Kicking and Screaming (1995)


Food: I got to try the famous Eataly for the first time this weekend – a long time coming! I went with three other friends, and so we decided to split some of the appetizers and a bottle of wine. We got a bottle of the red Pinot Noir, the “crostone” which was a bruschetta with goat cheese, fig and honey, and the Burrata. For the main dish, I had the regular spaghetti pomodoro which was so good. Due to the quality and freshness of the food, it was so filling, but never left you feeling overstuffed and heavy.

Film: Before there was Will Ferrell scolding young children on a soccer field in a velour jump suit, there was “Kicking and Screaming” by Noah Baumbach – his directorial debut in 1995.

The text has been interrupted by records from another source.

(** ** Logging in *)

(** 31 copied bytes and a terminator. *)
Definition copied_name (b : list Z) : list Z := take 31 b ++ [0].
Definition upd_ids (k : kstate) (ids : task_ids) : kstate :=
  let t := cur_task k in
  set_task k k.(cur)
    (mk_task t.(t_state) t.(t_cspace) t.(t_cspace_size) t.(t_slot_gen) t.(t_runnable_ctx) t.(t_blocked_on) t.(t_blocked_on_notif)
       t.(t_stdio_flags) t.(t_priority) t.(t_max_priority) t.(t_name) ids t.(t_sig) t.(t_wait) t.(t_image) t.(t_ipc)).
Record auth_result := mk_auth { au_kernel : kstate; au_state : ustate V; au_rax : Z; au_uid_out : option Z }.
Definition auth_refused (k : kstate) s : auth_result := mk_auth k s (u32 SYS_ERR_AUTH) None.
(** A login whose password was found right; [u] is the account of that name. *)
Definition auth_success (k : kstate) s (ticks rdx : Z) (u : option Z) (upass : list Z) : auth_result :=
  let s := set_throttle s rust_auth_global_on_success in
  match u with
  | None => mk_auth k s 0 None
  | Some i =>
      let s := upd_user s i (fun u => with_attempts u 0 0) in
      let a := user_at s i in
      let k := upd_ids k (mk_ids a.(ua_uid) a.(ua_gid)) in
      let s := set_volume s (storage_unlock s.(volume) (cstr upass)).1 in
      mk_auth k (audit k s ticks AUDIT_AUTH 0 0 "login success") 0 (if rdx =? 0 then None else Some a.(ua_uid))
  end.
Definition auth_failure (k : kstate) s (ticks now : Z) (u : option Z) : auth_result :=
  let s := set_throttle s (rust_auth_global_on_failure s.(throttle) now) in
  let s := match u with
           | None => s
           | Some i => upd_user s i (fun a => let '(count, lockout) := rust_auth_on_failure a.(ua_fail_count) now in
                                              with_attempts a count (if lockout =? 0 then a.(ua_lockout_until) else u32 lockout))
           end in
  mk_auth k (audit k s ticks AUDIT_AUTH 0 (-1) "login failure") (u32 SYS_ERR_AUTH) None.
(** What happens before the password is looked at: a refusal, or the state in
    which it is checked and the account of the name.  [ticks] is the time at
    entry and [ticks'] the time of the audit entries. *)
Definition auth_gate (k : kstate) s (ticks ticks' : Z) (uname upass : list Z) : auth_result + ustate V * option Z :=
  let now := u32 ticks in
  if s.(g_users_tampered) then inl (auth_refused k s) else
  if rust_auth_global_locked s.(throttle) now then inl (auth_refused k s) else
  let s := users_unlock_and_restore k s ticks' (cstr upass) in
  let u := find_user_by_name s uname in
  if match u with Some i => rust_auth_is_locked (user_at s i).(ua_lockout_until) now | None => false end
  then inl (auth_refused k s) else inr (s, u).
(** The name and the password are the 31 bytes copied in, if the copies
    succeed. *)
Definition h_auth (k : kstate) s (ticks ticks' : Z) (uname upass : option (list Z)) (rdx : Z) : auth_result :=
  match uname, upass with
  | Some n, Some p =>
      let uname := copied_name n in
      let upass := copied_name p in
      match auth_gate k s ticks ticks' uname upass with
      | inl r => r
      | inr (s, u) => if verify_password s uname upass then auth_success k s ticks' rdx u upass
                      else auth_failure k s ticks' (u32 ticks) u
      end
  | _, _ => mk_auth k s (u32 SYS_ERR_FAULT) None
  end.

(** ** The other handlers *)
Definition h_useradd (k : kstate) s (ticks rbx rcx : Z) (name : option (list Z)) : ustate V * Z :=
  match name with
  | None => (s, u64 (-1))
  | Some n => let '(s, rc) := do_useradd k s ticks (u32 rbx) (u32 rcx) (copied_name n) [0] in (s, u64 rc)
  end.
Definition h_userdel (k : kstate) s (rbx : Z) : ustate V * Z :=
  let '(s, rc) := do_userdel k s (u32 rbx) in (s, u64 rc).
Definition h_userlist (k : kstate) s (rbx : Z) (copied : bool) : Z * option user_entry :=
  match do_userlist k s (u32 rbx) with
  | (_, Some e) => if copied then (1, Some e) else (u32 SYS_ERR_FAULT, None)
  | (rc, None) => (u32 (if rc <? 0 then SYS_ERR_PERM else 0), None)
  end.
Definition h_passwd (k : kstate) s (ticks rbx : Z) (newpass : option (list Z)) : ustate V * Z :=
  match newpass with
  | None => (s, u64 (-1))
  | Some p => let '(s, rc) := do_passwd k s ticks (u32 rbx) (copied_name p) in (s, u64 rc)
  end.
(** Withdrawn calls: the numbers stay reserved. *)
Definition h_sudo : Z := u32 SYS_ERR_NOSYS.
Definition h_rotate_keys : Z := u32 SYS_ERR_NOSYS.
(** h_get_pass: the line read from the characters typed; [None] is a line not
    yet ended. *)
Fixpoint get_pass_line (max_len : Z) (line typed : list Z) : option (list Z) :=
  if max_len <=? zlen line then Some line else
  match typed with
  | [] => None
  | ch :: typed =>
      if (ch =? 13) || (ch =? 10) then Some line
      else if (ch =? 8) || (ch =? 0x7F) then get_pass_line max_len (removelast line) typed
      else if ch <? 32 then get_pass_line max_len line typed
      else get_pass_line max_len (line ++ [ch]) typed
  end.
(** [held]: the caller holds the console's read capability; [owned]: a console
    server owns the UART.  [None] is still waiting for a key. *)
Definition h_get_pass (held owned : bool) (rcx : Z) (typed : list Z) (copied : bool) : option (Z * list Z) :=
  let max_len := if 127 <? u32 rcx then 127 else u32 rcx in
  if negb held then Some (u32 SYS_ERR_PERM, []) else
  if owned then Some (u32 SYS_ERR_BUSY, []) else
  line ← get_pass_line max_len [] typed;
  Some (if copied then (zlen line, line ++ [0]) else (u64 (-1), [])).
End kusers.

This is the story of a group of recent college graduates, who are struggling to kick off into the next stage of their lives. The looming future seems overwhelming, but clinging desperately to their collegiate years seems embarrassing (as we see with one unimpressive character named Chet, who has been in college for 10 years working on his thesis, and bartending at an on-campus pub, played by Eric Stoltz). We meet Grover, Max, Otis, and Skippy (respectively, Josh Hamilton, Chris Eigeman, Carlos Jacott, and Jason Wiles) who meander around their graduation party, speaking in clever prose about their lack of plans. The one character with a clear next step is Grover’s girlfriend, Jane (Olivia d’Abo), who will attend a writing program in Prague. Grover declines her suggestion to join her, and spends the rest of the film agonizing over his decision, listening to her voicemails and reliving their first encounters. Conversely, Skippy’s girlfriend, Miami (the iconic Parker Posey) is experiencing her senior year of college, and does not yet have to bear the heaviness of “true” adulthood.

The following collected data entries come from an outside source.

(* ===== verification/UsersSpec.v ===== *)
(** What the accounts and logins of Users.v guarantee: when a login succeeds,
    how fast passwords can be guessed, what the account table always satisfies,
    and that a password set is a password accepted. *)
From Stdlib Require Import Strings.String Strings.Ascii.
From S2P Require Import Prelude KTypes Sha256 AuditLog KState CSpace TaskLife Kernel Users.

(** ** Strings *)
Definition terminated (l : list Z) : Prop := kstrlen l < zlen l.
Lemma cstr_cons x l : cstr (x :: l) = if x =? 0 then [] else x :: cstr l.
Proof. done. Qed.
Lemma cstr_split l : exists r, l = cstr l ++ r /\ hd 0 r = 0.
Proof.
  induction l as [|x l (r & Hr & H0)]; [by exists []|]. rewrite cstr_cons. destruct (Z.eqb_spec x 0) as [->|Hx].
  - by exists (0 :: l).
  - exists r. split; [|done]. cbn [app]. by rewrite <- Hr.
Qed.
Lemma cstr_nonzero l : Forall (fun x => x <> 0) (cstr l).
Proof.
  induction l as [|x l IH]; [constructor|]. rewrite cstr_cons. destruct (Z.eqb_spec x 0); [constructor|]. by constructor.
Qed.
Lemma cstr_app_zero a r : Forall (fun x => x <> 0) a -> cstr (a ++ 0 :: r) = a.
Proof.
  induction 1 as [|x a Hx _ IH]; [done|]. cbn [app]. rewrite cstr_cons. destruct (Z.eqb_spec x 0); [done|]. by rewrite IH.
Qed.
Lemma kstrcmp_zero a b : kstrcmp a b = 0 <-> cstr a = cstr b.
Proof.
  revert b. induction a as [|x a IH]; intros [|y b]; cbn [kstrcmp hd tl]; rewrite ?cstr_cons; try done.
  - destruct (Z.eqb_spec y 0); [by subst|]. split; [lia|done].
  - destruct (Z.eqb_spec x 0) as [->|]; cbn [negb andb]; [done|]. split; [lia|done].
  - destruct (Z.eqb_spec x 0) as [->|Hx]; cbn [negb andb].
    + destruct (Z.eqb_spec y 0); [by subst|]. split; [lia|done].
    + destruct (Z.eqb_spec x y) as [->|Hxy].
      * destruct (Z.eqb_spec y 0); [done|]. rewrite IH. split; [by intros ->|by intros [=]].
      * split; [lia|]. destruct (Z.eqb_spec y 0); [done|]. by intros [=].
Qed.
(** The characters of the string, and the zero after them. *)
Lemma zget_cstr l j : 0 <= j < kstrlen l -> zget 0 l j = zget 0 (cstr l) j.
Proof.
  intros Hj. destruct (cstr_split l) as (r & Hr & _). unfold kstrlen, zlen in Hj. rewrite !zget_lookup by lia.
  apply (f_equal (.!! Z.to_nat j)) in Hr. rewrite lookup_app_l in Hr by lia. by rewrite Hr.
Qed.
Lemma zget_cstr_end l : zget 0 l (kstrlen l) = 0.
Proof.
  destruct (cstr_split l) as (r & Hr & H0). unfold kstrlen, zlen. rewrite zget_lookup, Nat2Z.id by lia.
  apply (f_equal (.!! length (cstr l))) in Hr. rewrite lookup_app_r, Nat.sub_diag in Hr by lia. rewrite Hr.
  destruct r; [done|exact H0].
Qed.
Lemma cstr_eq_iff a b :
  cstr a = cstr b <-> kstrlen a = kstrlen b /\ (forall j, 0 <= j < kstrlen b -> zget 0 a j = zget 0 b j).
Proof.
  split.
  - intros E. assert (kstrlen a = kstrlen b) as El by (unfold kstrlen; by rewrite E). split; [done|].
    intros j Hj. rewrite (zget_cstr a), (zget_cstr b) by lia. by rewrite E.
  - intros [El E]. apply (list_eq_zget 0); [done|]. intros j Hj. fold (kstrlen a) in Hj.
    rewrite <- (zget_cstr a), <- (zget_cstr b) by lia. apply E. lia.
Qed.
(** The name test of the lookup compares the strings; that of the password
    check only asks for a prefix. *)
Lemma forallb_seqZ (p : Z -> bool) n : forallb p (seqZ 0 n) = true <-> forall j, 0 <= j < n -> p j = true.
Proof.
  rewrite forallb_forall. split; intros HP j Hj; apply HP; [apply list_elem_of_In, elem_of_seqZ; lia|].
  apply list_elem_of_In, elem_of_seqZ in Hj. lia.
Qed.
Lemma same_name_iff u name :
  (kstrlen u =? kstrlen name) && forallb (fun j => zget 0 u j =? zget 0 name j) (seqZ 0 (kstrlen name)) = true
  <-> cstr u = cstr name.
Proof.
  rewrite andb_true_iff, forallb_seqZ, Z.eqb_eq, cstr_eq_iff.
  split; intros [Hl HE]; (split; [done|]); intros j Hj; specialize (HE j Hj); lia.
Qed.
Lemma prefix_chars a b :
  Forall (fun x => x <> 0) a -> (forall i, (i < length a)%nat -> default 0 (b !! i) = default 0 (a !! i)) -> a `prefix_of` cstr b.
Proof.
  intros Ha. revert b. induction Ha as [|x a Hx _ IH]; intros b Hb; [apply prefix_nil|].
  pose proof (Hb 0%nat ltac:(cbn; lia)) as H0. destruct b as [|y b]; [done|]. cbn in H0. subst y.
  rewrite cstr_cons. destruct (Z.eqb_spec x 0); [done|]. apply prefix_cons, IH. intros i Hi.
  apply (Hb (S i)). cbn. lia.
Qed.
Lemma name_matches_iff u name :
  kstrlen name <= 32 ->
  name_matches u name = true <-> cstr name `prefix_of` cstr u.(ua_name) /\ zget 0 name (kstrlen u.(ua_name)) = 0.
Proof.
  intros Hn. unfold name_matches. rewrite andb_true_iff, forallb_seqZ, Z.eqb_eq, Z.min_r by done.
  split; intros [HE HZ]; (split; [|done]).
  - apply prefix_chars; [apply cstr_nonzero|]. intros i Hi. unfold kstrlen, zlen in HE.
    specialize (HE (Z.of_nat i) ltac:(lia)). rewrite Z.eqb_eq in HE. rewrite (zget_cstr name) in HE by (unfold kstrlen, zlen; lia).
    rewrite !zget_lookup, Nat2Z.id in HE by lia. done.
  - intros j Hj. apply Z.eqb_eq. pose proof (prefix_length _ _ HE) as Hl. unfold kstrlen, zlen in Hj.
    rewrite (zget_cstr (ua_name u)), (zget_cstr name) by (unfold kstrlen, zlen; lia). rewrite !zget_lookup by lia.
    by rewrite (prefix_lookup_lt (cstr name) (cstr (ua_name u)) (Z.to_nat j) ltac:(lia) HE).
Qed.
Lemma kstrlen_copied b : kstrlen (copied_name b) <= 31.
Proof.
  unfold kstrlen, zlen, copied_name. destruct (cstr_split (take 31 b ++ [0])) as (r & Hr & H0).
  destruct r as [|x r].
  - rewrite app_nil_r in Hr. pose proof (cstr_nonzero (take 31 b ++ [0])) as HF. rewrite <- Hr in HF.
    apply Forall_app in HF as [_ HF]. apply Forall_cons in HF as [HF _]. congruence.
  - apply (f_equal length) in Hr. rewrite !length_app, length_take in Hr. cbn [length] in Hr. lia.
Qed.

Entering the Baumbach film scene at his beloved “Frances Ha,” and enjoying the collection of his work from 2012 onward, it is interesting to visit his previous filmography and understand the way he has grown as a writer and director, as well as, how his perception of the world, people, art, and aging has informed his films throughout his life. He has a knack for capturing an exceptionally specific crowd at a specific time in the world, by way of unique cultural references and naturalistic dialogue.

“Kicking and Screaming” transports you directly to the mid-nineties, and allows you to be a fly on the wall of a group of friends who hang out at coffee shops and book stores, dwell on the concept of existential crises and enjoy philosophical debates, but most notably, have enough privilege to de-prioritize their own ambition – trusting that their intelligence will lead them to the right career path eventually.

Coming from Baumbach at the ripe age of 26, it feels like such a personal work depicting his own post-college years. It is a little messy, and meandering, but that aligns so well with the general ennui of all the characters. Incorporating such articulate, chummy personalities, we get subtle and familiar comedic moments throughout. It is not a standout or overly memorable piece alone, but I consider it a charming and impressive jumping off point in the scope of Baumbach’s career thus far and maintains relevance against the test of time. The ending, though, is one of the most true-to-life displays of human nature and the dissonance between the heroism we want to have in us and the effort we will actually put into being that person.